Intertidal crustaceans use seaweed-derived chemical cues to mitigate predation risk

Abstract

As predation is a primary driver of mortality, the need to minimize predation risk can shape prey behavior, influencing habitat selection and investment in vigilance. As structurally complex habitats can reduce predation risk, prey within heterogeneous environments may have evolved sensory abilities to locate them. In temperate rocky intertidal systems, fucoid seaweeds are a main source of structural complexity and can provide shelter for small organisms. This study examined the effects of predation risk on habitat selection in a tide pool-dwelling shrimp, Palaemon affinis, specifically testing whether predation risk drives preferences for fucoid seaweeds and if shrimps use chemical cues to locate fucoid-rich habitats. While tide pools with and without fucoids were equally abundant, P. affinis densities were >3 times higher in pools containing fucoids.
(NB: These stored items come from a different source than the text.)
(* ===== verification/TasksApi.v ===== *)
(** The calls of the scheduler on top of its tick and its switch: time in
    reference ticks, resuming the scheduler, blocking, waking, priorities. *)
From S2P Require Import Prelude FList Klist Tasks TasksInv TasksStep TasksRun.

Section Api.
Context {A : Type} `{HS : StaticsOk} (E : gset Z).
Abbreviation K := (kernel A).
Implicit Types (k : K) (V : view) (b : TCB) (D X : gset Z).

(** ** Reference time

    The number of ticks since the start, and the number at which a sleeping
    task is to wake. *)
Definition now (k : K) : Z := xNumOfOverflows k * 4294967296 + xTickCount k.
Definition wake_time (k : K) (V : view) (t : Z) : option Z :=
  if cont V (xStateListItem t) =? pxDelayedTaskList k
  then Some (xNumOfOverflows k * 4294967296 + value V (xStateListItem t))
  else if cont V (xStateListItem t) =? pxOverflowDelayedTaskList k
  then Some ((xNumOfOverflows k + 1) * 4294967296 + value V (xStateListItem t))
  else None.

(** [n] ticks have passed: who was to wake by now is ready and on no event
    list, the others sleep on, and nothing else has moved. *)
Record elapsed (n : Z) (k k' : K) (V V' : view) : Prop := {
  el_tcbs : tcbs k' = tcbs k;
  el_current : pxCurrentTCB k' = pxCurrentTCB k;
  el_suspended : uxSchedulerSuspended k' = uxSchedulerSuspended k;
  el_flags : switching k -> switching k';
  el_now : now k' = now k + n;
  el_due t b w : tcbs k !! t = Some b -> wake_time k V t = Some w -> w <= now k + n ->
    cont V' (xStateListItem t) = pxReadyTasksLists (uxPriority b) /\ cont V' (xEventListItem t) = 0;
  el_later t w : is_Some (tcbs k !! t) -> wake_time k V t = Some w -> now k + n < w ->
    wake_time k' V' t = Some w /\ cont V' (xEventListItem t) = cont V (xEventListItem t);
  el_awake t : is_Some (tcbs k !! t) -> wake_time k V t = None ->
    cont V' (xStateListItem t) = cont V (xStateListItem t) /\ cont V' (xEventListItem t) = cont V (xEventListItem t)
}.

Lemma wake_time_none k V t : sched E k V -> wake_time k V t = None <->
  cont V (xStateListItem t) <> xDelayedTaskList1 /\ cont V (xStateListItem t) <> xDelayedTaskList2.
Proof.
  intros HI. unfold wake_time. destruct (sc_delays _ _ _ HI) as [[-> ->]|[-> ->]];
    repeat case_match; rewrite ?Z.eqb_eq, ?Z.eqb_neq in *; intuition congruence.
Qed.

(** Sleepers wake in the future, less than one turn of the tick count away. *)
Lemma wake_time_future sw D X k V t w : good_at (xTickCount k + 1) sw E D X k V -> is_Some (tcbs k !! t) ->
  wake_time k V t = Some w -> now k < w < now k + 4294967296.
Proof.
  intros G Ht Hw. destruct (gd_timed _ _ _ _ _ _ _ G t Ht) as [P1 P2].
  pose proof (gd_sched _ _ _ _ _ _ _ G) as HI. pose proof (sc_tick _ _ _ HI).
  assert (Hv : is_u32 (value V (xStateListItem t))).
  { destruct Ht as [b Hb]. apply (sh_val _ _ (sc_shows _ _ _ HI)). by eapply it_state. }
  unfold wake_time in Hw. unfold now, is_u32 in *.
  destruct (Z.eqb_spec (cont V (xStateListItem t)) (pxDelayedTaskList k)) as [E1|N1]; [specialize (P1 E1); injection Hw as <-; lia|].
  destruct (Z.eqb_spec (cont V (xStateListItem t)) (pxOverflowDelayedTaskList k)) as [E2|N2]; [|done].
  specialize (P2 E2). injection Hw as <-. lia.
Qed.

Lemma wake_time_cases k V t w : wake_time k V t = Some w ->
  cont V (xStateListItem t) = pxDelayedTaskList k /\ w = xNumOfOverflows k * 4294967296 + value V (xStateListItem t) \/
  cont V (xStateListItem t) = pxOverflowDelayedTaskList k /\ w = (xNumOfOverflows k + 1) * 4294967296 + value V (xStateListItem t).
Proof. unfold wake_time. repeat case_match; rewrite ?Z.eqb_eq in *; intros [= <-]; auto. Qed.
Lemma wake_time_delayed k V t : cont V (xStateListItem t) = pxDelayedTaskList k ->
  wake_time k V t = Some (xNumOfOverflows k * 4294967296 + value V (xStateListItem t)).
Proof. intros Hc. unfold wake_time. by rewrite (proj2 (Z.eqb_eq _ _) Hc). Qed.
Lemma wake_time_overflow k V t : pxDelayedTaskList k <> pxOverflowDelayedTaskList k ->
  cont V (xStateListItem t) = pxOverflowDelayedTaskList k ->
  wake_time k V t = Some ((xNumOfOverflows k + 1) * 4294967296 + value V (xStateListItem t)).
Proof.
  intros N Hc. unfold wake_time. rewrite Hc, Z.eqb_refl. by rewrite (proj2 (Z.eqb_neq _ _) (not_eq_sym N)).
Qed.

(** Both delayed lists change their meaning when the count overflows; the
    reference time of a sleeper stays. *)
Lemma ticked_now k k' V V' : is_u32 (xTickCount k) -> ticked k k' V V' -> now k' = now k + 1.
Proof.
  intros Hk [T1 T2 T3 T4 T5 T6 T7 T0 T8 T9 T10]. unfold now. rewrite T6, T7. destruct (Z.eqb_spec (u32 (xTickCount k + 1)) 0); zlia.
Qed.
Lemma ticked_wake sw D X k k' V V' t w : good_at (xTickCount k + 1) sw E D X k V -> ticked k k' V V' ->
  is_Some (tcbs k !! t) -> wake_time k V t = Some w -> w <> now k + 1 -> wake_time k' V' t = Some w.
Proof.
  intros G HT Ht Hw N. pose proof (gd_sched _ _ _ _ _ _ _ G) as HI. pose proof (sc_tick _ _ _ HI) as Hk.
  pose proof (wake_time_future _ _ _ _ _ _ _ G Ht Hw) as Hf. unfold now in *.
  destruct (delayed_places E k V HI) as (_ & _ & Nd & _). destruct HT as [T1 T2 T3 T4 T5 T6 T7 T0 T8 T9 T10].
  assert (Hv : is_u32 (value V (xStateListItem t))).
  { destruct Ht as [b Hb]. apply (sh_val _ _ (sc_shows _ _ _ HI)). by eapply it_state. }
  assert (Hn : ~ waits_until V t (xTickCount k')).
  { intros [Hc Hv']. rewrite T6 in Hv'. destruct (wake_time_cases _ _ _ _ Hw) as [[E1 E2]|[E1 E2]]; zlia. }
  destruct (T9 t Ht Hn) as [Ec _]. specialize (T10 t Ht).
  destruct (Z.eqb_spec (u32 (xTickCount k + 1)) 0) as [E0|N0]; injection T0 as D1 D2;
    destruct (wake_time_cases _ _ _ _ Hw) as [[E1 E2]|[E1 E2]].
  - zlia.
  - rewrite wake_time_delayed by congruence. rewrite T10, T7. f_equal. lia.
  - rewrite wake_time_delayed by congruence. rewrite T10, T7. f_equal. lia.
  - rewrite wake_time_overflow by congruence. rewrite T10, T7. f_equal. lia.
Qed.
Lemma ticked_elapsed sw D X k k' V V' : good_at (xTickCount k + 1) sw E D X k V -> ticked k k' V V' -> elapsed 1 k k' V V'.
Proof.
  intros G HT. pose proof (gd_sched _ _ _ _ _ _ _ G) as HI. pose proof (sc_tick _ _ _ HI) as Hk.
  assert (Hdel : forall t, cont V (xStateListItem t) = pxDelayedTaskList k \/ cont V (xStateListItem t) = pxOverflowDelayedTaskList k ->
    cont V (xStateListItem t) = xDelayedTaskList1 \/ cont V (xStateListItem t) = xDelayedTaskList2).
  { intros t. destruct (sc_delays _ _ _ HI) as [[-> ->]|[-> ->]]; tauto. }
  pose proof HT as [T1 T2 T3 T4 T5 T6 T7 T0 T8 T9 T10]. split; try done; [by eapply ticked_now| | |].
  - intros t b w Hb Hw Hle. apply T8; [done|]. assert (Ht : is_Some (tcbs k !! t)) by eauto.
    pose proof (wake_time_future _ _ _ _ _ _ _ G Ht Hw) as Hf. rewrite T6.
    assert (Hv : is_u32 (value V (xStateListItem t))) by (apply (sh_val _ _ (sc_shows _ _ _ HI)); by eapply it_state).
    unfold now in *. destruct (wake_time_cases _ _ _ _ Hw) as [[E1 E2]|[E1 E2]]; (split; [auto|zlia]).
  - intros t w Ht Hw Hlt. split; [eapply ticked_wake; [exact G|exact HT|done|done|lia]|].
    apply T9; [done|]. intros [Hc Hv']. rewrite T6 in Hv'. unfold now in *.
    destruct (gd_timed _ _ _ _ _ _ _ G t Ht) as [P1 P2].
    destruct (wake_time_cases _ _ _ _ Hw) as [[E1 E2]|[E1 E2]]; [specialize (P1 E1)|specialize (P2 E1)]; zlia.
  - intros t Ht Hw. apply T9; [done|]. intros [Hc _]. apply (wake_time_none k V t HI) in Hw. tauto.
Qed.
The relationship between P. affinis and fucoids appears to be related to predation risk with P. affinis exhibiting a preference for fucoid microhabitats when a potential predator was present. Shrimps could distinguish between olfactory signatures from tide pools with and without fucoids and the odor of fucoids from other marine algae, suggesting that chemical cues are used to identify these structurally complex habitats. In addition to reducing predation risk, fucoid-rich habitats may provide better access to essential resources and reduce exposure to other biotic and abiotic stressors. This study shows that prey organisms can rapidly modify habitat use based on ambient predation risk, with olfactory cues used to identify the shelter characteristics of different habitats. Predation is the major source of mortality for most animal species. For this reason, animals may have evolved ways to minimize predation risk by modifying their behavior. In this study, we show that small tide pool-dwelling shrimps modify their habitat use in response to predators, using chemical cues to locate and identify structurally complex habitats that could reduce predation risk when this risk is high.